Summary of this case from McClain v. Wells Fargo Bank, N.A.

Opinion

Case No: C 09-02849 SBA.

January 26, 2011


ORDER GRANTING DEFENDANTS' MOTION TO DISMISS SECOND AMENDED COMPLAINT


Plaintiffs Jamie J. Morris and Katie Morris bring the instant action against BAC Home Loans Servicing, LP ("BACHL") and Federal National Mortgage Association ("FNMA"), alleging federal claims under the Truth in Lending Act ("TILA") and the Real Estate Settlement Procedures Act ("RESPA"), and supplemental state law causes of action under California's Unfair Competition Law ("UCL") and for breach of the implied covenant of good faith and fair dealing. The parties are presently before the Court on Defendants' motion to dismiss, or alternatively, to strike portions of Plaintiffs' Second Amended Complaint ("SAC"), pursuant to Federal Rule of Civil Procedure 12(b)(6) and 12(f), respectively. Having read and considered the papers filed in connection with this matter and being fully informed, the Court hereby GRANTS the motion to dismiss as to Plaintiffs' federal claims and declines to assert supplemental jurisdiction over Plaintiffs' state law causes of action. The Court, in its discretion, finds this matter suitable for resolution without oral argument. See Fed.R.Civ.P. 78(b); N.D. Cal. Civ. L.R. 7-1(b).

I. BACKGROUND

The following facts are based on the allegations of the SAC, which are presumed true for purposes of this motion. On June 10, 2007, Plaintiffs financed their home in McKinleyville, California, through Greenpoint Mortgage Funding, Inc. ("Greenpoint"). SAC ¶ 12. The loan amount of $311,000 was memorialized in a Promissory Note and secured by a Deed of Trust on their property. Id. Ex. A. According to Plaintiffs, Greenpoint, as the lender, was obligated under the TILA to provide them with two copies each of a completed Notice of Right to Cancel at or before the closing. Id. ¶¶ 25-26. However, the two copies of such notice provided to Plaintiffs allegedly did not specify the requisite dates for certain events. Id. Ex. B at 3.

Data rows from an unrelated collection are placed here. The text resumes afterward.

(** C10.  On an attached port whose open count is 0 both modem-line
    calls still succeed.  [tty0tty_tiocmget] returns the bit vector of the
    port's registers.  [tty0tty_tiocmset] returns 0 and stores the new MCR
    in the port: RTS and DTR are off if the clear mask names them, else on if
    the set mask names them, else as before.  If the counterpart is open it
    also stores the new MSR there: CTS follows RTS, and DSR and CD follow
    DTR, in the same way. *)
Theorem modem_lines_on_closed_port (k : kernel) (t : tty_struct) (p : Z)
    (r : tty0tty_serial) (set clear : Z) :
  driver_data t = Some p -> attached k p r -> open_count r = 0 ->
  tty0tty_tiocmget k t = Done (Ret (tiocmget_result (mcr r) (msr r))) /\
  exists k' m',
    tty0tty_tiocmset k t set clear = (Done (Ret 0), k') /\
    port (tty0tty_table k') p = Some (set_mcr m' r) /\
    asserted m' MCR_RTS =
      (if truthy (Z.land clear TIOCM_RTS) then false
       else if truthy (Z.land set TIOCM_RTS) then true else asserted (mcr r) MCR_RTS) /\
    asserted m' MCR_DTR =
      (if truthy (Z.land clear TIOCM_DTR) then false
       else if truthy (Z.land set TIOCM_DTR) then true else asserted (mcr r) MCR_DTR) /\
    (forall c, is_open k (counterpart_idx p) c ->
       exists s',
         port (tty0tty_table k') (counterpart_idx p) = Some (set_msr s' c) /\
         asserted s' MSR_CTS =
           (if truthy (Z.land clear TIOCM_RTS) then false
            else if truthy (Z.land set TIOCM_RTS) then true else asserted (msr c) MSR_CTS) /\
         asserted s' MSR_DSR =
           (if truthy (Z.land clear TIOCM_DTR) then false
            else if truthy (Z.land set TIOCM_DTR) then true else asserted (msr c) MSR_DSR) /\
         asserted s' MSR_CD =
           (if truthy (Z.land clear TIOCM_DTR) then false
            else if truthy (Z.land set TIOCM_DTR) then true else asserted (msr c) MSR_CD)).
Proof.
  intros Hd Ha _. pose proof Ha as (Hp & _). split.
  - unfold tty0tty_tiocmget. by rewrite Hd, (deref_Some _ _ _ Hp).
  - destruct (tiocmset_effect k t p r set clear Hd Ha) as (k' & Hrun & _ & Hport & Hcp & _).
    exists k', (tiocmset_mcr set clear (mcr r)).
    split; [done |]. split; [done |].
    rewrite !asserted_MCR_RTS, !asserted_MCR_DTR, !tiocmset_mcr_testbit by lia.
    split; [done |]. split; [done |].
    intros c Hc. exists (tiocmset_msr set clear (msr c)).
    split; [by apply Hcp |].
    rewrite !asserted_MSR_CTS, !asserted_MSR_DSR, !asserted_MSR_CD.
    by rewrite !tiocmset_msr_testbit by lia.
Qed.

End Closed_port.

Lemma modem_lines_on_closed_port_witness :
  tty0tty_tiocmget (H := asm_generic) half_closed (handle 0) = Done (Ret 0) /\
  exists k' m',
    tty0tty_tiocmset (H := asm_generic) half_closed (handle 0)
      (TIOCM_RTS (Termios := asm_generic)) (TIOCM_DTR (Termios := asm_generic))
      = (Done (Ret 0), k') /\
    port (tty0tty_table k') 0 =
      Some (set_mcr m' {| tty := Some 0; open_count := 0; msr := 0; mcr := 0;
                          icount := icount_zero |}) /\
    asserted m' MCR_RTS = true /\ asserted m' MCR_DTR = false /\
    asserted (status k' 1) MSR_CTS = true /\ asserted (status k' 1) MSR_DSR = false.
Proof.
  destruct (modem_lines_on_closed_port (H := asm_generic) half_closed (handle 0) 0
              {| tty := Some 0; open_count := 0; msr := 0; mcr := 0; icount := icount_zero |}
              (TIOCM_RTS (Termios := asm_generic)) (TIOCM_DTR (Termios := asm_generic)))
    as (Hget & k' & m' & Hrun & Hport & Hrts & Hdtr & Hcp).
  - reflexivity.
  - repeat split. by eexists.
  - reflexivity.
  - split; [exact Hget |]. exists k', m'.
    split; [exact Hrun |]. split; [exact Hport |].
    split; [exact Hrts |]. split; [exact Hdtr |].
    destruct (Hcp {| tty := Some 1; open_count := 1; msr := 0x70; mcr := 0;
                     icount := icount_zero |}) as (s' & Hs & Hcts & Hdsr & _).
    + split; reflexivity.
    + unfold status.
      change (counterpart_idx 0) with 1 in Hs. rewrite Hs. simpl msr.
      split; [exact Hcts | exact Hdsr].
Defined.

(** ** Open *)

(** C5, where it fails.  The first open of a port, one whose slot of the
    table is still NULL, allocates the port's record with [open_count = 0]
    and all lines clear, stores it in the table, and then faults:
    [get_counterpart] reads [tty0tty->tty->index] while the record's [tty] is
    still the NULL of [kzalloc] (it is assigned further down in
    [tty0tty_open]).  The open therefore sets no status lines and does not
    count itself, and the tty is left with [driver_data = NULL]. *)
Theorem first_open_faults (k : kernel) (t : tty_struct) :
  slot (tty0tty_table k) (index t) = Some None ->
  tty0tty_open k t true =
    (Fault, {| index := index t; driver_data := None |},
     with_table k (poke (index t) (Some kzalloc) (tty0tty_table k))).
Proof.
  intros Hs. unfold tty0tty_open. rewrite Hs. simpl.
  unfold get_counterpart, deref. rewrite slot_poke, decide_True by done.
  by rewrite Hs.
Qed.

(** The first open of port 0 of a freshly initialised pair. *)
Lemma first_open_faults_witness :
  tty0tty_open (tty0tty_init 1) {| index := 0; driver_data := None |} true =
    (Fault, {| index := 0; driver_data := None |},
     {| tty0tty_table := [Some kzalloc; None]; calls := [] |}).
Proof.
  apply (first_open_faults (tty0tty_init 1) {| index := 0; driver_data := None |}).
  reflexivity.
Defined.

(** An open of a port whose record is already attached does what the
    specification says: the status lines are computed from the MCR of the
    open counterpart (from 0 if there is none), the port's own MCR is
    cleared, and the open is counted. *)
Lemma reopen_effect (k : kernel) (t : tty_struct) (p : Z) (r : tty0tty_serial)
    (kzalloc_ok : bool) :
  index t = p -> attached k p r -> int_range (open_count r + 1) ->
  exists k' m,
    tty0tty_open k t kzalloc_ok = (Done (Ret 0), handle p, k') /\
    calls k' = calls k /\
    port (tty0tty_table k') p =
      Some {| tty := Some p; open_count := open_count r + 1; msr := open_msr m;
              mcr := 0; icount := icount r |} /\
    (forall c, is_open k (counterpart_idx p) c -> m = mcr c) /\
    ((forall c, ~ is_open k (counterpart_idx p) c) -> m = 0) /\
    (forall i, i <> p -> slot (tty0tty_table k') i = slot (tty0tty_table k) i).
Proof.
  intros Hi Ha Hr. pose proof Ha as (Hp & Ht & _). subst p.
  assert (Hport : port (tty0tty_table k) (index t) = Some r) by (unfold port; by rewrite Hp).
  unfold tty0tty_open. rewrite Hp. simpl.
  destruct (get_counterpart_attached _ _ _ Ha) as [(c & Hc & ->) | (Hn & ->)]; simpl.
  - rewrite (proj1 Hc). simpl. exists (with_table k
      (assign (index t) (fun r0 => set_open_count (wrap_int (open_count r0 + 1)) r0)
         (assign (index t) (set_tty (Some (index t)))
            (assign (index t) (set_mcr 0)
               (assign (index t) (set_msr (open_msr (mcr c))) (tty0tty_table k)))))),
      (mcr c).
    split; [done |]. split; [done |].
    split; [simpl; lookup_assigned; rewrite Hport; simpl; by rewrite wrap_int_small |].
    split; [intros c' Hc'; by rewrite (is_open_inj _ _ _ _ Hc' Hc) |].
    split; [intros Hno; by destruct (Hno c) |].
    intros i Hne. simpl. by lookup_assigned.
  - exists (with_table k
      (assign (index t) (fun r0 => set_open_count (wrap_int (open_count r0 + 1)) r0)
         (assign (index t) (set_tty (Some (index t)))
            (assign (index t) (set_mcr 0)
               (assign (index t) (set_msr (open_msr 0)) (tty0tty_table k)))))), 0.
    split; [done |]. split; [done |].
    split; [simpl; lookup_assigned; rewrite Hport; simpl; by rewrite wrap_int_small |].
    split; [intros c Hc; by destruct (Hn c) |].
    split; [done |].
    intros i Hne. simpl. by lookup_assigned.
Qed.

Lemma reopen_effect_witness :
  exists k' m,
    tty0tty_open both_open (handle 1) true = (Done (Ret 0), handle 1, k') /\
    port (tty0tty_table k') 1 =
      Some {| tty := Some 1; open_count := 2; msr := open_msr m; mcr := 0;
              icount := icount_zero |} /\
    m = 0x03 /\ open_msr m = 0x70.
Proof.
  destruct (reopen_effect both_open (handle 1) 1
              {| tty := Some 1; open_count := 1; msr := 0x70; mcr := 0;
                 icount := icount_zero |} true)
    as (k' & m & Hrun & _ & Hport & Hm & _).
  - reflexivity.
  - repeat split. by eexists.
  - unfold int_range. simpl. lia.
  - assert (Hm3 : m = 0x03).
    { apply (Hm {| tty := Some 0; open_count := 1; msr := 0; mcr := 0x03;
                   icount := icount_zero |}). split; reflexivity. }
    exists k', m. split; [exact Hrun |]. split; [exact Hport |].
    split; [exact Hm3 |]. rewrite Hm3. reflexivity.
Defined.

(** A write on an open port whose counterpart is open hands the whole
    buffer to the counterpart's tty and returns [count]. *)
Lemma write_with_listener (k : kernel) (t : tty_struct) (p : Z) (r c : tty0tty_serial)
    (buffer : list byte) (count : Z) :
  driver_data t = Some p -> attached k p r -> open_count r > 0 ->
  is_open k (counterpart_idx p) c -> tty c = Some (counterpart_idx p) ->
  tty0tty_write k t buffer count =
    (Done (Ret count),
     {| tty0tty_table := tty0tty_table k;
        calls := calls k ++ [tty_insert_flip_string (counterpart_idx p) buffer count;
                             tty_flip_buffer_push (counterpart_idx p)] |}).
Proof.
  intros Hd Ha Ho Hc Ht. unfold tty0tty_write. rewrite Hd.
  pose proof Ha as (Hp & _). rewrite (deref_Some _ _ _ Hp). simpl.
  unfold truthy. destruct (Z.eqb_spec (open_count r) 0); [lia |]. simpl.
  rewrite (get_counterpart_open _ _ _ _ Ha Hc). simpl.
  rewrite (proj1 Hc). simpl. by rewrite Ht.
Qed.

Lemma write_with_listener_witness :
  tty0tty_write both_open (handle 0) [x61; x62; x63] 3 =
    (Done (Ret 3),
     {| tty0tty_table := tty0tty_table both_open;
        calls := [tty_insert_flip_string 1 [x61; x62; x63] 3; tty_flip_buffer_push 1] |}).
Proof.
  apply (write_with_listener both_open (handle 0) 0
           {| tty := Some 0; open_count := 1; msr := 0; mcr := 0x03; icount := icount_zero |}
           {| tty := Some 1; open_count := 1; msr := 0x70; mcr := 0; icount := icount_zero |}).
  - reflexivity.
  - repeat split. by eexists.
  - reflexivity.
  - split; reflexivity.
  - reflexivity.
Defined.

(** ** What the fault of the first open entails *)

Lemma get_counterpart_pristine tbl p :
  (forall i r, port tbl i = Some r -> r = kzalloc) -> get_counterpart tbl p = Fault.
Proof.
  intros Hf. unfold get_counterpart. destruct p as [p|]; [| done].
  rewrite deref_port. destruct (port tbl p) as [r|] eqn:Hp; [| done].
  by rewrite (Hf _ _ Hp).
Qed.
(** C6.  Closing a Batcher whose pending batch is non-empty — which,
    the Batcher being open, is below what the Policy releases — emits
    that partial batch, with all the pending Parts and the
    Transactions recorded for them, as a final outbound Transaction,
    and only then reports closed; nothing stays pending. *)
Theorem C6_close_flushes_partial p evs s :
  s = run p init evs ->
  closed s = false -> pending s <> [] ->
  triggers p (pending s) = false /\
  pending s = parts_of (origins s) /\
  out (step p s Close)
  = out s ++ [Emit {| Batch := pending s; fanout := origins s |};
              ReportClosed] /\
  closed (step p s Close) = true /\
  pending (step p s Close) = [] /\
  origins (step p s Close) = [].
Proof.
  intros -> Hc Hne.
  destruct (inv_run p evs init (inv_init p)) as [[Hp _] Ht].
  split; [by apply Ht|]. split; [done|].
  unfold step. rewrite Hc. unfold flush.
  destruct (pending (run p init evs)) as [|x b] eqn:Hb; [done|].
  simpl. by rewrite <- app_assoc.
Qed.

Lemma C6_close_flushes_partial_witness :
  let s := run (count_policy 3) init [Inbound (T "1")] in
  triggers (count_policy 3) (pending s) = false /\
  pending s = parts_of (origins s) /\
  out (step (count_policy 3) s Close)
  = out s ++ [Emit {| Batch := pending s; fanout := origins s |};
              ReportClosed] /\
  closed (step (count_policy 3) s Close) = true /\
  pending (step (count_policy 3) s Close) = [] /\
  origins (step (count_policy 3) s Close) = [].
Proof.
  apply (C6_close_flushes_partial (count_policy 3) [Inbound (T "1")]).
  - reflexivity.
  - reflexivity.
  - discriminate.
Defined.

End BatcherClaims.

(** ** Independence of the original and the copy of a Message *)

Module messageProofs.
Import message.

Section Independence.
Variable Structured : Type.
Variable marshal : Structured -> string.

Implicit Types (st : store Structured) (p : Part Structured)
  (mus : list (mutation Structured)) (mu : mutation Structured)
  (w : world Structured) (prog : list (holder * mutation Structured)).

(** What a handle holds after its holder made the mutations [mus],
    the shared Part being [p0] at [l]: either it still shares [l]
    and has made no mutation, or it has a Part of its own, elsewhere,
    that is [p0] with those mutations applied. *)
Definition own (st : store Structured) (l : loc) (p0 : Part Structured) (m : Message)
    (mus : list (mutation Structured)) : Prop :=
  if partCopied m
  then part m <> l /\ st !! part m = Some (foldl (mutate marshal) p0 mus)
  else part m = l /\ mus = [].

Definition apart (w : world Structured) : Prop :=
  partCopied (orig w) = true -> partCopied (dup w) = true ->
  part (orig w) <> part (dup w).

Definition independent (l : loc) (p0 : Part Structured) (w : world Structured)
    (prog : list (holder * mutation Structured)) : Prop :=
  heap w !! l = Some p0 /\
  own (heap w) l p0 (orig w) (by_holder original prog) /\
  own (heap w) l p0 (dup w) (by_holder copy prog) /\
  apart w.

Lemma fresh_not_Some (st : store Structured) l p :
  st !! l = Some p -> fresh (dom st) <> l.
Proof.
  unfold store, loc in *.
  intros Hl Heq. apply (is_fresh (dom st)). rewrite Heq.
  apply elem_of_dom. by eexists.
Qed.

Lemma by_holder_snoc h prog a :
  by_holder h (prog ++ [a])
  = by_holder h prog ++ by_holder h [a].
Proof. unfold by_holder. by rewrite omap_app. Qed.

The SAC alleges that the Promissory Note is now owned by FNMA. SAC ¶ 82.

On or about December 5, 2008, Plaintiffs, through counsel, sent a certified letter, styled as a Qualified Written Request ("QWR") under RESPA, addressed to Greenpoint and BACHL (then known as Countrywide Home Loans Servicing, LP). Id. ¶ 23 and Ex. B. In the QWR, Plaintiffs demanded copies of various loan documents, accused Greenpoint and BACHL of having violated TILA by failing to provide completed copies of a Notice of Right to Cancel, and demanded rescission of their loans. Id. Ex. B at 3. Plaintiffs offered to "settle this rescission issue" by proposing that they agree either to modify the loan terms or to rescind the loan entirely. Id. Plaintiffs warned that if Greenpoint and BACHL refused their proposal, they would declare the loan rescinded.Id. at 3-4. The QWR asserted that the deadline under RESPA to acknowledge receipt of the QWR was "11/2/2009" and that the deadline to "answer" was "2/27/2009." Id. at 1. Plaintiffs allege that "BACHL did not acknowledge receipt within the statutory 20 day period nor [did it] provide an answer within 60 business days." SAC ¶ 71. However, Plaintiffs allege that "BACHL did respond on March 6, 2009. . . ." Id. ¶ 72. A copy of BACHL's response is attached as Exhibit E to the SAC.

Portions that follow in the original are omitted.